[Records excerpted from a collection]
(* ===== verification/PatchWitnesses.v ===== *)
(** * Instances of the patch theorems

    Every theorem of the patch components that has hypotheses, applied to a
    concrete input on which they hold. *)

From S2P Require Import Prelude RustStr UnixPath PatchParser PatchGrammar SeekSequence TextFile.
From S2P Require Import FileUpdate ExecFs ApplyPatch Invocation MemFs.

(** ** The parser *)

Lemma parse_patch_wf_witness :
  ∃ args, parse_patch demo_patch = Ok args ∧
    Forall hunk_wf (args_hunks args) ∧ env_wf (args_environment_id args).
Proof.
  destruct (parse_patch demo_patch) as [args|] eqn:H;
    [|exfalso; vm_compute in H; discriminate H].
  exists args. split; [reflexivity|]. exact (parse_patch_wf demo_patch args H).
Defined.

Definition demo_change : change :=
  {| ch_header := ContextHeader (lit "fn main"); ch_eof := true;
     ch_lines := [ContextLine (lit "a"); RemovedLine (lit "b"); AddedLine (lit "c")] |}.

Definition demo_syntax : patch_syntax :=
  {| ps_environment := Some (lit "env-1");
     ps_hunks := [SAdd (lit "new.txt") [lit "hello"; []]; SDelete (lit "old.txt");
                  SUpdate (lit "src/a.rs") (Some (lit "src/b.rs")) [demo_change]] |}.

Definition name_ok (s : str) : bool :=
  bool_decide (s ≠ []) && bool_decide (trim_end s = s) && bool_decide (plain_line s).

Lemma name_ok_wf s : name_ok s = true → name_wf s.
Proof. unfold name_ok, name_wf. intros. bool_prop. auto. Qed.

Lemma demo_syntax_wf : patch_wf demo_syntax.
Proof.
  assert (∀ s, bool_decide (plain_line s) = true → plain_line s) as Hp
    by (intros s; apply bool_decide_eq_true).
  assert (change_wf demo_change) as Hc.
  { split; [by apply name_ok_wf; vm_compute|]. split; [by left|].
    by repeat (apply Forall_cons; split; [apply Hp; vm_compute; reflexivity|]). }
  split.
  - intros e [= <-]. split; [by apply name_ok_wf; vm_compute|by vm_compute].
  - apply Forall_cons; split; [|apply Forall_cons; split; [|apply Forall_singleton]].
    + split; [by apply name_ok_wf; vm_compute|].
      by repeat (apply Forall_cons; split; [apply Hp; vm_compute; reflexivity|]).
    + split; [by apply name_ok_wf; vm_compute|done].
    + split; [by apply name_ok_wf; vm_compute|]. split.
      * intros m [= <-]. by apply name_ok_wf; vm_compute.
      * split; [by apply Forall_singleton|constructor].
Qed.

(** Two texts of the documented grammar the parser refuses: an update hunk
    without changes, and two context lines in a row. *)
Definition empty_update : patch_syntax :=
  {| ps_environment := None; ps_hunks := [SUpdate (lit "a.rs") None []] |}.
Definition two_contexts : patch_syntax :=
  {| ps_environment := None;
     ps_hunks := [SUpdate (lit "a.rs") None
       [{| ch_header := ContextHeader (lit "class A"); ch_lines := []; ch_eof := false |};
        {| ch_header := ContextHeader (lit "fn f"); ch_eof := false;
           ch_lines := [AddedLine (lit "x")] |}]] |}.

Example refused_by_parser :
  print_patch two_contexts = text_of
    ["*** Begin Patch"; "*** Update File: a.rs"; "@@ class A"; "@@ fn f"; "+x"; "*** End Patch"]%string
  ∧ is_ok (parse_patch (print_patch two_contexts)) = false
  ∧ is_ok (parse_patch (print_patch empty_update)) = false.
Proof. vm_compute. split_and!; reflexivity. Qed.


(** ** The line search *)

Definition demo_lines : list str := [lit "one"; lit "two  "; lit "three"].

(** Found in the second pass; not found; found only when the end of the file is
    not asked for, although the documentation promises to fall back to [start]. *)
Example line_search :
  seek_sequence demo_lines [lit "two"; lit "three"] 0 false NormalizeToLf = Some (Some 1)
  ∧ seek_sequence demo_lines [lit "four"] 0 false NormalizeToLf = Some None
  ∧ seek_sequence demo_lines [lit "one"] 0 false NormalizeToLf = Some (Some 0)
  ∧ seek_sequence demo_lines [lit "one"] 0 true NormalizeToLf = Some None.
Proof. by vm_compute. Qed.

(** ** Updating a file *)

Definition demo_chunk : UpdateFileChunk :=
  {| change_context := None; old_lines := [lit "two"; lit "three"];
     new_lines := [lit "2"; lit "three"]; context_line_indices := [(1, 1)];
     is_end_of_file := false |}.

Definition demo_text : str := text_of ["one"; "two"; "three"; "four"]%string.

Lemma demo_chunk_wf : Forall chunk_wf [demo_chunk].
Proof.
  apply Forall_singleton. split; [apply StronglySorted_single|].
  apply Forall_singleton. by exists (lit "three").
Qed.

Lemma appliers_agree_witness :
  let f := parse_source demo_text in
  ∃ f', apply_source_replacements f [(1, 1, [lit "2"])] = Some f' ∧
    apply_replacements (line_texts f) [(1, 1, [lit "2"])] = Some (line_texts f').
Proof. apply (appliers_agree (parse_source demo_text) [(1, 1, [lit "2"])]). vm_compute. lia. Defined.

Lemma compute_replacements_ordered_witness :
  let lns := split_lines demo_text in
  compute_replacements lns [] [demo_chunk] PreserveLineEndings = Done [(1, 1, [lit "2"])] ∧
  ordered_from 0 (length lns) [(1, 1, [lit "2"])].
Proof.
  assert (compute_replacements (split_lines demo_text) [] [demo_chunk] PreserveLineEndings
          = Done [(1, 1, [lit "2"])]) as H by (vm_compute; reflexivity).
  split; [exact H|]. exact (compute_replacements_ordered _ _ _ _ demo_chunk_wf H).
Defined.

Lemma update_single_chunk_witness :
  new_contents NormalizeToLf [] [demo_chunk] demo_text =
  Done (finish_lines [lit "one"; lit "2"; lit "three"; lit "four"]).
Proof.
  refine (update_single_chunk [] demo_chunk demo_text 1 _ _ _ _ _ _);
    [reflexivity|reflexivity|discriminate|vm_compute; lia|vm_compute; reflexivity|].
  intros j Hj. assert (j = 0) as -> by lia. vm_compute. discriminate.
Defined.

Lemma context_only_identity_witness :
  ∃ c out, new_contents PreserveLineEndings [] [c] demo_text = Done out ∧
    (out = demo_text
     ∨ out = demo_text ++ ending_str (preferred_ending (parse_source demo_text))).
Proof.
  set (c := {| change_context := None; old_lines := [lit "two"; lit "three"];
               new_lines := [lit "two"; lit "three"]; context_line_indices := [(0, 0); (1, 1)];
               is_end_of_file := false |}).
  exists c.
  assert (∃ out, new_contents PreserveLineEndings [] [c] demo_text = Done out) as (out & H)
    by (eexists; vm_compute; reflexivity).
  exists out. split; [exact H|]. refine (context_only_identity _ _ _ _ _ H).
  by apply Forall_singleton.
Defined.

(** ** Verifying an invocation *)

Definition demo_query (_ : str) : result (list (list capture)) ExtractHeredocError :=
  Ok [[(CapHeredoc, Ok (demo_patch ++ [nl])); (CapCdRawString, Ok (lit "'/w'"))]].
Definition posix (_ : str) : option PathConvention := Some Posix.
Definition no_diff (_ _ : str) (_ : nat) : str := [].
(** A diff that shows both texts in full. *)
Definition full_diff (old new : str) (_ : nat) : str :=
  lit "-" ++ old ++ [nl] ++ lit "+" ++ new ++ [nl].

(** Whether the names the changes write are links, by computation. *)
Definition no_links (cs : gmap str (ApplyPatchFileChange str)) (w : mem_fs) : bool :=
  forallb (λ '(p, c), negb (is_link (w !! p))
    && negb (is_some_and (move_target c) (λ q, is_link (w !! q)))) (map_to_list cs).

Lemma no_links_sole cs w : no_links cs w = true → sole_names cs w.
Proof.
  unfold no_links. rewrite forallb_forall. intros Hall p c q Hp Hq. apply mem_sole_name.
  specialize (Hall (p, c)). rewrite <- list_elem_of_In, elem_of_map_to_list in Hall.
  apply Hall, andb_true_iff in Hp as [H1%negb_true_iff H2%negb_true_iff].
  destruct Hq as [->|Hq]; [done|]. by rewrite Hq in H2.
Qed.

Definition demo_args : ApplyPatchArgs :=
  {| args_patch := demo_patch; args_hunks := demo_hunks; args_workdir := None;
     args_environment_id := None |}.

Definition shell_argv : list str := [lit "/bin/bash"; lit "-lc"; lit "cd '/w' && apply_patch"].

Lemma verified_action_explicit_witness :
  ∃ action,
    maybe_parse_apply_patch_verified_with_mode demo_query posix no_diff shell_argv (lit "/")
      NormalizeToLf demo_fs = Done (VBody action) ∧
    ((∃ cmd body, shell_argv = [cmd; body] ∧ cmd ∈ APPLY_PATCH_COMMANDS ∧
       ∃ args, parse_patch body = Ok args ∧ action_patch action = args_patch args) ∨
     (∃ shell script body workdir,
       parse_shell_script posix shell_argv (lit "/") = Some (shell, script) ∧
       is_ok (parse_patch script) = false ∧
       extract_apply_patch_from_bash demo_query script = Ok (body, workdir) ∧
       ∃ args, parse_patch body = Ok args ∧ action_patch action = args_patch args)).
Proof.
  destruct (maybe_parse_apply_patch_verified_with_mode demo_query posix no_diff shell_argv
              (lit "/") NormalizeToLf demo_fs) as [[action|?|?|]|e|] eqn:H;
    try (exfalso; vm_compute in H; discriminate H).
  exists action. split; [reflexivity|].
  exact (verified_action_explicit _ _ _ _ _ _ _ _ H).
Defined.

Lemma verified_changes_applied_witness :
  ∃ action w' (d : AppliedPatchDelta str) aff,
    try_verify_apply_patch_args full_diff demo_args (lit "/w") NormalizeToLf demo_fs = Done action ∧
    apply_hunks_to_files default_options (lit "/w") demo_fs demo_hunks empty_delta
      = (w', d, Done aff) ∧
    changes_done full_diff (action_changes action) demo_fs w' ∧
    map_Forall (shown_done full_diff demo_fs w') (convert_apply_patch_to_protocol action).
Proof.
  destruct (try_verify_apply_patch_args full_diff demo_args (lit "/w") NormalizeToLf demo_fs)
    as [action|e|] eqn:Hv; [|exfalso; vm_compute in Hv; discriminate Hv..].
  destruct (apply_hunks_to_files default_options (lit "/w") demo_fs demo_hunks (@empty_delta str))
    as [[w' d] [aff|e|]] eqn:Ha; [|exfalso; vm_compute in Ha; discriminate Ha..].
  exists action, w', d, aff. split; [reflexivity|]. split; [reflexivity|].
  assert (action_update_file_mode action = NormalizeToLf ∧ action_cwd action = lit "/w" ∧
          moves_disjoint (action_changes action) ∧ sole_names (action_changes action) demo_fs)
    as (Hm & Hc & Hd & Hs).
  { vm_compute in Hv. injection Hv as <-. split; [reflexivity|]. split; [reflexivity|]. split.
    - apply (bool_decide_eq_true_1 (moves_disjoint _)). vm_compute. reflexivity.
    - apply no_links_sole. vm_compute. reflexivity. }
  destruct (verified_changes_applied full_diff demo_args (lit "/w") NormalizeToLf demo_fs action w' d aff
              Hv Hd Hs) as (H1 & H2 & _); [rewrite Hm, Hc; exact Ha|].
  split; [exact H1|exact H2].
Defined.

(** A second hunk updates the file the first one moves onto. *)
Definition chain_patch : str := text_of
  ["*** Begin Patch"; "*** Update File: a.txt"; "*** Move to: c.txt"; "@@"; "-two"; "+2";
   "*** Update File: c.txt"; "@@"; "-one"; "+1"; "*** End Patch"]%string.

Definition chain_fs : mem_fs :=
  {[ lit "/w/a.txt" := FsText (lit "one" ++ [nl] ++ lit "two" ++ [nl]);
     lit "/w/c.txt" := FsText (lit "one" ++ [nl] ++ lit "three" ++ [nl]) ]}.

(** The check for several operations on one path looks at the paths in the hunk
    headers only.  When a hunk updates the target of an earlier move, the
    announced contents of that file and the contents the application leaves
    there differ. *)
Theorem move_target_not_checked :
  match parse_patch chain_patch with
  | Ok args =>
      match try_verify_apply_patch_args no_diff args (lit "/w") NormalizeToLf chain_fs with
      | Done action =>
          action_changes action !! lit "/w/c.txt" =
            Some (ChangeUpdate [] None (lit "1" ++ [nl] ++ lit "three" ++ [nl])) ∧
          (apply_patch quiet quiet chain_patch (lit "/w") chain_fs).1 !! lit "/w/c.txt" =
            Some (FsText (lit "1" ++ [nl] ++ lit "2" ++ [nl]))
      | _ => False
      end
  | Err _ => False
  end.
Proof. vm_compute. split; reflexivity. Qed.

What you should do: Looking at the records above, return exactly the lines from the line with "- apply Forall_cons;" to the line with "(** Two texts", both ends included.

Problem solution:
  - apply Forall_cons; split; [|apply Forall_cons; split; [|apply Forall_singleton]].
    + split; [by apply name_ok_wf; vm_compute|].
      by repeat (apply Forall_cons; split; [apply Hp; vm_compute; reflexivity|]).
    + split; [by apply name_ok_wf; vm_compute|done].
    + split; [by apply name_ok_wf; vm_compute|]. split.
      * intros m [= <-]. by apply name_ok_wf; vm_compute.
      * split; [by apply Forall_singleton|constructor].
Qed.

(** Two texts of the documented grammar the parser refuses: an update hunk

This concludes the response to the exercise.